Мы говорили о жизни, о людях, о всяких ощущениях человеческих, о литературе… Практически не говорили о музыке… Читал он мало, библиотека была дома скромная, что меня очень удивило — я первый раз увидел в семье интеллигентов в Советском Союзе практически отсутствие библиотеки. Иконы, зеркала там висели. Его кабинет был одновременно и спальней. Были зарубежные альбомы по живописи, недоступные тогда в Союзе. А вот художественной литературы было очень мало. И суждения о ней были довольно общие. Я все же прошел через школу Бахмутского, и он заставлял нас очень конкретно отвечать все. Мог задать вопрос, в каком платье была Эмма Бовари[10]
, когда она в первый раз возвращалась со свидания. Или спросить, какой был головной убор у Шарля Бовари на похоронах Эммы. Надо было помнить. Естественно, у Андрея Арсеньевича этого всего не было — они учились очень плохо, очень поверхностно, пропускали занятия…Я это видел сам — по тому, какие суждения он иногда выносил. Я видел, что он произведение или не читал, или его совершенно не анализировал — просто это было понятно. У него не было инструмента этого, он им не владел никогда… Еще мы занимались домашними делами… О кино я старался говорить меньше, потому что меня это совсем не интересовало. Были споры, когда он обижался… Например, я пришел и сказал, что только что посмотрел «Репетицию оркестра»[11]

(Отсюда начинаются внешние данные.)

Definition fire (st : state) (ev : event) : option state :=
  match ev with
  | Acquire i =>
      match tasks st !! i, permits st with
      | Some Queued, S k =>
          Some {| permits := k; tasks := <[i := Fetching]> (tasks st) |}
      | _, _ => None
      end
  | Return i =>
      match tasks st !! i with
      | Some Fetching =>
          Some {| permits := S (permits st);
                  tasks := <[i := Completed]> (tasks st) |}
      | _ => None
      end
  | Fail i =>
      match tasks st !! i with
      | Some Fetching =>
          Some {| permits := S (permits st);
                  tasks := <[i := Failed]> (tasks st) |}
      | _ => None
      end
  end.

Fixpoint exec (st : state) (trace : list event) : option state :=
  match trace with
  | [] => Some st
  | ev :: trace' =>
      match fire st ev with
      | Some st' => exec st' trace'
      | None => None
      end
  end.

Definition count (s : stage) (st : state) : nat :=
  length (filter (λ t, t = s) (tasks st)).

(** The number of fetches in flight. *)
Definition fetching (st : state) : nat := count Fetching st.

Definition finished (t : stage) : Prop := t = Completed ∨ t = Failed.


(** Permits and fetches in flight add up to the limit, the number of
    tasks is fixed, and every event uses up one unit of the work left:
    two units for a queued task, one for a fetching task. *)
Definition balance (st : state) : nat := permits st + fetching st.
Definition work_left (st : state) : nat := 2 * count Queued st + fetching st.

, и мне кажется, это удивительная работа. Он обиделся сразу. «Я не ожидал, Сашенька, что вам так вкус изменит!» И начал говорить об ошибках режиссера Феллини. На что я, дурак, сказал: «Мне бы эти ошибки!» (Он видел «Разжалованного», «Альтовую сонату»… Он всячески отговаривал меня работать с Юрой Арабовым. Ему не нравилось то, что писал Юра, — я показывал ему несколько сценариев, которые мы хотели в качестве дебюта с Юрой сделать. Он смеялся и говорил: «Что это за дилетантство такое, что это за самодеятельность?..» Естественно, он неправ. Ну, может, некое несовершенство было — Юра еще учился… С «Разжалованным» была уже другая история, потому что все те сценарии по заявкам с Юрой не принимались, а этот сценарий[13]
по мотивам Бакланова был принят как самый безобидный.